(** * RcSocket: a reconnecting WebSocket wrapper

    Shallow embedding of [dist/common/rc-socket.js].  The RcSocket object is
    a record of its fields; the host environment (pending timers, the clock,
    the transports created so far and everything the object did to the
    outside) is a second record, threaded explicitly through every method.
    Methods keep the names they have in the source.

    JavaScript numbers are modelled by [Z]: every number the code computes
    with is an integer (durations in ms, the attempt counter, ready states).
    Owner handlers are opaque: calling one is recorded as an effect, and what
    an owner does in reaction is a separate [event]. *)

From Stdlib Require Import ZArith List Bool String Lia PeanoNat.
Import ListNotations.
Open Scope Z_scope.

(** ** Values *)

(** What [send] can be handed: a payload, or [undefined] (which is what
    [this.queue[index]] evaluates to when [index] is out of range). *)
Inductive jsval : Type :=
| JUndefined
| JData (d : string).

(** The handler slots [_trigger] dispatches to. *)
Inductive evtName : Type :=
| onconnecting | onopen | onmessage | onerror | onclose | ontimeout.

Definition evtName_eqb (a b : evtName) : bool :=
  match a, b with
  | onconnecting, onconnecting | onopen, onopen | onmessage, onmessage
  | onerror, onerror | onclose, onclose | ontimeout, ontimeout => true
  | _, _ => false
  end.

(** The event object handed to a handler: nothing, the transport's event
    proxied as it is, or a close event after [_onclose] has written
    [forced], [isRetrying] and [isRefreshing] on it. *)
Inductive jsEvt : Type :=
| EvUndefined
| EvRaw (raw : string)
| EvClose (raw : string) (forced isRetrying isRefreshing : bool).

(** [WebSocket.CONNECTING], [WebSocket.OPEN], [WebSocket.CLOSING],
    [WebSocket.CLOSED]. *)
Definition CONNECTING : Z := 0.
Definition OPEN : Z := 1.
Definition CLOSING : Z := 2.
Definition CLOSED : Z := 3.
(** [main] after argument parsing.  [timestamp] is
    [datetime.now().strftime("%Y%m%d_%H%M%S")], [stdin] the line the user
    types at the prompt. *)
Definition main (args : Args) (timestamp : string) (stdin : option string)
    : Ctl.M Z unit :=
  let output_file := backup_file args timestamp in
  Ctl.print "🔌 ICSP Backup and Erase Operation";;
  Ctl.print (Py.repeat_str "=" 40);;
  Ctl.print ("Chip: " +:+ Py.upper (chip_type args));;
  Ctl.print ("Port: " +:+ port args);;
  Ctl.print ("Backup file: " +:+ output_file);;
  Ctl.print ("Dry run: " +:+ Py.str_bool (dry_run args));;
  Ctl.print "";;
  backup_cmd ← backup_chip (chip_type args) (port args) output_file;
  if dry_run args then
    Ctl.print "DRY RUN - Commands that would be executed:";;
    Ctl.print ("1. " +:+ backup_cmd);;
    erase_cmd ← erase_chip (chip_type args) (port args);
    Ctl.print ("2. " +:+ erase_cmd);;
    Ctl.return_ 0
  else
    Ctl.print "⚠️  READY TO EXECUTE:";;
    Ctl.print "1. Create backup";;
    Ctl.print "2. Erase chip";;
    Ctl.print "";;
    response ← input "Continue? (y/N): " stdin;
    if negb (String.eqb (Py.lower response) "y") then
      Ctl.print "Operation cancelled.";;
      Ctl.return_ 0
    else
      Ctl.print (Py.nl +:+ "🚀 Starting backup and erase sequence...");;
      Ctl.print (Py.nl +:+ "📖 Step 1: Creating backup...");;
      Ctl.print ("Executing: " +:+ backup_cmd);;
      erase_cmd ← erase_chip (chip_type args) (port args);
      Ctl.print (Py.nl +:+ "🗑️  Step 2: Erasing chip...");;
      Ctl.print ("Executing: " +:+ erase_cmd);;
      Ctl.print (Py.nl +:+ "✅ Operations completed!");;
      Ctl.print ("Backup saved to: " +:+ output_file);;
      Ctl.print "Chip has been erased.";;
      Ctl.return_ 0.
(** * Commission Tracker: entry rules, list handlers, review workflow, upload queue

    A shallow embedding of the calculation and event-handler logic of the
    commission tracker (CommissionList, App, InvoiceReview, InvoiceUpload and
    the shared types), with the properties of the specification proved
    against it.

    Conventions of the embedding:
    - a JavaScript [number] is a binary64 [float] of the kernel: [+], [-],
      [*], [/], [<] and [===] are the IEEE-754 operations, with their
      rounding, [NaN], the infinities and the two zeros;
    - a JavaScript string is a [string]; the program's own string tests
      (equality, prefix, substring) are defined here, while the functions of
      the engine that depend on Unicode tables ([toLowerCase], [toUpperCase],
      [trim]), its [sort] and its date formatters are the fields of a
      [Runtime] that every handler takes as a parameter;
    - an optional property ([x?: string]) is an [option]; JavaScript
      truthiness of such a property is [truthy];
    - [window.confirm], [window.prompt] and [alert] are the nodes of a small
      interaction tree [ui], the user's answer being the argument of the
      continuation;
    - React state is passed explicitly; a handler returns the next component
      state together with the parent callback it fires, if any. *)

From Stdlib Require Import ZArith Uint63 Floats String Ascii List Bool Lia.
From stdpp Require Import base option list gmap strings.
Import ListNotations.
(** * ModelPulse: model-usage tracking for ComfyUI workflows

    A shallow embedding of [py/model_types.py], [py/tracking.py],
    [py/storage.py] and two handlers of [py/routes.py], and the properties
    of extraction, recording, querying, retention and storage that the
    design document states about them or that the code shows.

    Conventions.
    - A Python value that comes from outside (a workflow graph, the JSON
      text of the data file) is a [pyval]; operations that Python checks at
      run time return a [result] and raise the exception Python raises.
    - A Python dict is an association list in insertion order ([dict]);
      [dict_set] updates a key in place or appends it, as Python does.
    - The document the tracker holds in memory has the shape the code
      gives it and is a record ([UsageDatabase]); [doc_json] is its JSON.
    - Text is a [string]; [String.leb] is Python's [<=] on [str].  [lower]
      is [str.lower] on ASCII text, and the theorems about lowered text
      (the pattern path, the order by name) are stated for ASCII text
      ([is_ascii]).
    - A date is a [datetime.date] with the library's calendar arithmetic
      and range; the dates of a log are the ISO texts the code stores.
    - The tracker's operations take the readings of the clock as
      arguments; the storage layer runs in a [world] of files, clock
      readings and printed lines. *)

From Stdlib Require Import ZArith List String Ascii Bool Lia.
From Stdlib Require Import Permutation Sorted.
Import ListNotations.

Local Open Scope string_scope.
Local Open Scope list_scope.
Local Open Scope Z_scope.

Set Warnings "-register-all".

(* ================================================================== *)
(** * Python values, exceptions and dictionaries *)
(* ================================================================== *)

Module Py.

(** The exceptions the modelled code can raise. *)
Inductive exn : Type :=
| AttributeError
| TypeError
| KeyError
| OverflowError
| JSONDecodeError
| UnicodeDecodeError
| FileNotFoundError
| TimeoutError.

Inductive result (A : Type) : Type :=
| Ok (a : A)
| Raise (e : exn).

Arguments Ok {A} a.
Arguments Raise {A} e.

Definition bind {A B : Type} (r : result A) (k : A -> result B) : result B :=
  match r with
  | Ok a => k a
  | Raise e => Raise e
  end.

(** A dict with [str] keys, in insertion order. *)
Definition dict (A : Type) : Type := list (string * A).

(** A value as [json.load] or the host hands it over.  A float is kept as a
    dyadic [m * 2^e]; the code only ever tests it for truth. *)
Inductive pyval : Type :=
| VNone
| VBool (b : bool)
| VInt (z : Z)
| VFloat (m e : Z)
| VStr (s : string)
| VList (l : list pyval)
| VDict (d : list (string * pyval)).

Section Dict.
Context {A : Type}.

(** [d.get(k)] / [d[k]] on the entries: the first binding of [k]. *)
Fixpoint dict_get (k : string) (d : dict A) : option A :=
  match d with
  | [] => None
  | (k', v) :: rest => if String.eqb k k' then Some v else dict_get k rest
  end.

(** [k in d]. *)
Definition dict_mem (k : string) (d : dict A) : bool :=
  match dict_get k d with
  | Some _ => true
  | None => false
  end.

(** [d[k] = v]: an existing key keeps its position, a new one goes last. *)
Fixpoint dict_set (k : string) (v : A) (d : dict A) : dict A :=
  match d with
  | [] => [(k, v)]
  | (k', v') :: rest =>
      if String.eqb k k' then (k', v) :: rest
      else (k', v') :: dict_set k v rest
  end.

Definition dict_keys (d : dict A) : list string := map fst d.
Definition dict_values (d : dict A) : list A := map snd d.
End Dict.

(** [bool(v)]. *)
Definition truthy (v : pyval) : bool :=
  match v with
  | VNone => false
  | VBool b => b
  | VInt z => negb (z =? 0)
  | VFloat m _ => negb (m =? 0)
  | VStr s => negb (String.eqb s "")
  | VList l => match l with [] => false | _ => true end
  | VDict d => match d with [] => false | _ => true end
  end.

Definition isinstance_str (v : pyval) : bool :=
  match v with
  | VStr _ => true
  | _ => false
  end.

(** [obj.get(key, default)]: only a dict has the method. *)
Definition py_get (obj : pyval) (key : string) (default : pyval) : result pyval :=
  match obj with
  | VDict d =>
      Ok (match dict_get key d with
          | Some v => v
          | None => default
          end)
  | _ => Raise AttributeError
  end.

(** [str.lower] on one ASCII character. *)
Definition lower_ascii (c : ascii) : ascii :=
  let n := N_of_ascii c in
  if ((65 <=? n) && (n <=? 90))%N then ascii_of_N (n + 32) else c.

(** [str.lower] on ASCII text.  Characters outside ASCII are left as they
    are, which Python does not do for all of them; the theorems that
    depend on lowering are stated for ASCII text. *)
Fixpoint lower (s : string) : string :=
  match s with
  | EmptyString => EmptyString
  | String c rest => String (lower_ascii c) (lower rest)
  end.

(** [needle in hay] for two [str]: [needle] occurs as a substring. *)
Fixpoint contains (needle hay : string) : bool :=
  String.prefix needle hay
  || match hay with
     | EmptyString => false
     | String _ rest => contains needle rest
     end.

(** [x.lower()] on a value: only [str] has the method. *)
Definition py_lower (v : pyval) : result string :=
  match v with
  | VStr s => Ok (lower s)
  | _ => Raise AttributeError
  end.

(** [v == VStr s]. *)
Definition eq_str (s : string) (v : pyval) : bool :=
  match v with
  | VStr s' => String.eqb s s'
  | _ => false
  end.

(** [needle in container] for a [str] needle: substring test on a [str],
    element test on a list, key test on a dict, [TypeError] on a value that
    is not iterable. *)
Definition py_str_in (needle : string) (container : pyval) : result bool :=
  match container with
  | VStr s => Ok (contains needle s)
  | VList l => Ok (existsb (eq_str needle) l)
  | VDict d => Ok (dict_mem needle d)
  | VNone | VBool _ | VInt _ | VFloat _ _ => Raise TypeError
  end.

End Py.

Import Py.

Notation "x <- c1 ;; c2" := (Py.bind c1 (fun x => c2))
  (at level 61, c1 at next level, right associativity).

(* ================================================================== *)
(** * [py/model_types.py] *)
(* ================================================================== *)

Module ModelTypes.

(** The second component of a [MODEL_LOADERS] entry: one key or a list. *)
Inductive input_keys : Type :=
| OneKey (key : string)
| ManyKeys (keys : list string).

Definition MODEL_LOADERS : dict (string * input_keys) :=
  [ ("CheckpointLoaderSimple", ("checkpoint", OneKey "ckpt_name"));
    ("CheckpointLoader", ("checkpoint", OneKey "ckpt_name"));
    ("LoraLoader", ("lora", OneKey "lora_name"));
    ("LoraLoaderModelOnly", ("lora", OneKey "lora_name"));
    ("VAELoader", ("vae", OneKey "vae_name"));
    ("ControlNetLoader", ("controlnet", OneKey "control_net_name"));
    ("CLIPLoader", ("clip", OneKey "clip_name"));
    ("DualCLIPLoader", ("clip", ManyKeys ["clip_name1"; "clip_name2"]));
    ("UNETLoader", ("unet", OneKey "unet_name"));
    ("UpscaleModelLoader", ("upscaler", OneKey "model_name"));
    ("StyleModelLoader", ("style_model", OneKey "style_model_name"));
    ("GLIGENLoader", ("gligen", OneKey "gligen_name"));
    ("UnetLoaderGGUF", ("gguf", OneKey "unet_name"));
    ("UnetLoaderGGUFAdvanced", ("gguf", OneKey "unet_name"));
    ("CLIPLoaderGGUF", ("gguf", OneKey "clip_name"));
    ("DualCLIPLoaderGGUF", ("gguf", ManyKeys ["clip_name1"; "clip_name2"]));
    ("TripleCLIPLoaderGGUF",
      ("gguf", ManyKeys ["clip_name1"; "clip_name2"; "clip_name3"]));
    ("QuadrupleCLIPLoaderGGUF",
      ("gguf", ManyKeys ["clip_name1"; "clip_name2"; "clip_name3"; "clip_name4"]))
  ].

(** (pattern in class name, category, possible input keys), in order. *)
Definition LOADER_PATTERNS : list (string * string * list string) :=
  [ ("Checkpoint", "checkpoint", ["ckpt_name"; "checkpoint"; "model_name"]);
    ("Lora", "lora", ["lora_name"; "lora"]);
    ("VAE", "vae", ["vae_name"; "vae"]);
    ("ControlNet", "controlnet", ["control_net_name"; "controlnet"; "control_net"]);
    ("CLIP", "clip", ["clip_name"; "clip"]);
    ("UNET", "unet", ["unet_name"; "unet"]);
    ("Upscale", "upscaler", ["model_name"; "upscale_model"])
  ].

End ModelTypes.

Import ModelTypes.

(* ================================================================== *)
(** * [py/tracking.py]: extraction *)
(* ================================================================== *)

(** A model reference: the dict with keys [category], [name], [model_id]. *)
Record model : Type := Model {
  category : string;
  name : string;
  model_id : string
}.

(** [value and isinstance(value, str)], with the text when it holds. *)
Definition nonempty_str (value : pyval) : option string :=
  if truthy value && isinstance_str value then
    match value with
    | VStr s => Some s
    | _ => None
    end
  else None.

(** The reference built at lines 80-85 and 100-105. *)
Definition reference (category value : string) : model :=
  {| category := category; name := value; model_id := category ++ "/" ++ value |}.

--- --- ---

Try it: Where a line in the records above contains the string "Some", copy that line.

Solution below:
  | (k', v) :: rest => if String.eqb k k' then Some v else dict_get k rest
  | Some _ => true
          | Some v => v
    | VStr s => Some s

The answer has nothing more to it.